Indicators of Soil Quality in a Waste Water Amended Semi-Arid Soil.

Forty-two surface soil samples (0-0.15 m) were collected from of a field that had been cleared of native vegetation, sowed with a pasture mix and irrigated with reverse osmosis (RO) reject waste water (electrical conductivity (EC) of  2.73 dS/m) for two consecutive years and analyzed for multiple soil quality indicators (SQI). This is a preliminary study with the objective to investigate the relationships among the measured SQI through multivariate statistics, in order to reduce the number of measurements needed for soil quality evaluation. Potential SQI that were assessed included mean weight diameter of the dry aggregates (MWD), dry aggregates > 2 mm (D > 2 mm), dry aggregates < 0.25 mm (D < 0.25 mm), wet aggregate stability, permanganate oxidizable carbon (POXC), soil organic carbon (SOC), (EC), pH, sand, silt and clay contents, and chemical parameters (NO₃-N, P, Ca, Mg, Na, Zn, Fe, Mn and Cu). Statistical significant correlations were found among several SQI. The data was further subjected to exploratory factor analysis (EFA) using varimax rotation for principal component extractions.

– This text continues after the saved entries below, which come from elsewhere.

(** The loop of [skip_flag_values]. *)
Fixpoint skip_flag_values (flags_with_vals : list string) (args : list str) : list str :=
  match args with
  | [] => []
  | a :: args =>
      if a == lit "--" then args
      else if inline_flag a then skip_flag_values flags_with_vals args
      else if is_one_of flags_with_vals a then
        match args with [] => [] | _ :: args => skip_flag_values flags_with_vals args end
      else a :: skip_flag_values flags_with_vals args
  end.

(** The loop of [positional_operands]; after [--] every argument is an operand. *)
Fixpoint positional_operands (flags_with_vals : list string) (args : list str) : list str :=
  match args with
  | [] => []
  | a :: args =>
      if a == lit "--" then args
      else if inline_flag a then positional_operands flags_with_vals args
      else if is_one_of flags_with_vals a then
        match args with [] => [] | _ :: args => positional_operands flags_with_vals args end
      else if is_flag a then positional_operands flags_with_vals args
      else a :: positional_operands flags_with_vals args
  end.

Definition first_non_flag_operand (args : list str) (flags_with_vals : list string) : option str :=
  head (positional_operands flags_with_vals args).

Definition single_non_flag_operand (args : list str) (flags_with_vals : list string) : option str :=
  match positional_operands flags_with_vals args with [only] => Some only | _ => None end.

Definition non_flag_candidates (flags_with_vals : list string) (args : list str) : list str :=
  retain (fun a => negb (is_flag a)) (skip_flag_values flags_with_vals args).

(** * Programs *)

(** The first loop of [sed_read_path]: a range script given with [-e]. *)
Fixpoint sed_expression_range (args : list str) : bool :=
  match args with
  | [] => false
  | arg :: args' =>
      if is_one_of ["-e"; "--expression"] arg then
        match args' with
        | [] => false
        | script :: rest => sed_range_arg (Some script) || sed_expression_range rest
        end
      else if is_one_of ["-f"; "--file"] arg then
        match args' with [] => false | _ :: rest => sed_expression_range rest end
      else sed_expression_range args'
  end.

Definition sed_read_path (args : list str) : option str :=
  let args := trim_at_connector args in
  if negb (contains args (lit "-n")) then None
  else if negb (sed_expression_range args
                || existsb (fun arg => negb (is_flag arg) && sed_range_arg (Some arg)) args) then None
  else
    match non_flag_candidates ["-e"; "-f"; "--expression"; "--file"] args with
    | [] => None
    | first :: rest => if sed_range_arg (Some first) then head rest else Some first
    end.

Definition normalize_tokens `{Shlex} (cmd : list str) : list str :=
  match cmd with
  | first :: pipe :: rest =>
      if is_one_of ["yes"; "y"; "no"; "n"] first && (pipe == lit "|") then rest
      else match rest with
           | [script] =>
               if is_one_of ["bash"; "zsh"] first && is_one_of ["-c"; "-lc"] pipe
               then default cmd (shlex_split script) else cmd
           | _ => cmd
           end
  | _ => cmd
  end.

Definition awk_data_file_operand (args : list str) : option str :=
  match args with
  | [] => None
  | _ =>
      let args := trim_at_connector args in
      let non_flags := non_flag_candidates ["-F"; "-v"; "-f"; "--field-separator"; "--assign"; "--file"] args in
      if existsb (is_one_of ["-f"; "--file"]) args then head non_flags else non_flags !! 1
  end.

Definition walks_files (script : str) : bool :=
  existsb (fun p => contains_str (lit p) script)
    ["os.walk"; "os.listdir"; "os.scandir"; "glob.glob"; "glob.iglob"; "pathlib.Path"; ".rglob("].

(** The loop of [python_walks_files]. *)
Fixpoint python_script_walks (args : list str) : bool :=
  match args with
  | [] => false
  | arg :: args' =>
      if arg == lit "-c" then match args' with script :: _ => walks_files script | [] => false end
      else python_script_walks args'
  end.
Definition python_walks_files (args : list str) : bool := python_script_walks (trim_at_connector args).

Definition is_python_command (cmd : str) : bool :=
  is_one_of ["python"; "python2"; "python3"] cmd || starts_with (lit "python2.") cmd || starts_with (lit "python3.") cmd.

(** The loop of [cd_target]: the last operand, or the argument after [--]. *)
Fixpoint cd_loop (target : option str) (args : list str) : option str :=
  match args with
  | [] => target
  | arg :: args =>
      if arg == lit "--" then head args
      else if is_flag arg then cd_loop target args
      else cd_loop (Some arg) args
  end.
Definition cd_target (args : list str) : option str := cd_loop None args.

Definition is_pathish (s : str) : bool :=
  is_one_of ["."; ".."] s || starts_with (lit "./") s || starts_with (lit "../") s
  || contains_char SLASH s || contains_char 92%N s.

Definition parse_fd_query_and_path (tail : list str) : option str * option str :=
  match non_flag_candidates ["-t"; "--type"; "-e"; "--extension"; "-E"; "--exclude"; "--search-path"] (trim_at_connector tail) with
  | [one] => if is_pathish one then (None, Some (short_display_path one)) else (Some one, None)
  | q :: p :: _ => (Some q, Some (short_display_path p))
  | [] => (None, None)
  end.

(** The second loop of [parse_find_query_and_path]: stops at the first name filter. *)
Fixpoint find_query (args : list str) : option str :=
  match args with
  | [] => None
  | a :: args => if is_one_of ["-name"; "-iname"; "-path"; "-regex"] a then head args else find_query args
  end.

Variables that were not correlated with other variables and those that had too high correlations (>0.8) were excluded from the EFA analysis. The sampling adequacy based on Kaiser-Meyer-Olkin Measure was 0.6 and the average communality was 0.71. Results showed that a total of 71% of the variance in the data was extracted into three components. These components showed distinct structure which can be defined by the SQI measurements. The first component related mostly to soil aggregation with MWD having the highest loading of 0.95, while the second component was related to soil fertility with K having the highest loading of 0.89. The third component was mixed, comprising of soil reaction, salinity and soil biological activity, with pH having the highest loading of -0.75. This preliminary study shows that directional changes in soil quality of a waste water irrigated field can be captured by smaller sets of measurements. Further studies are needed that will include more sites and a larger number of data points.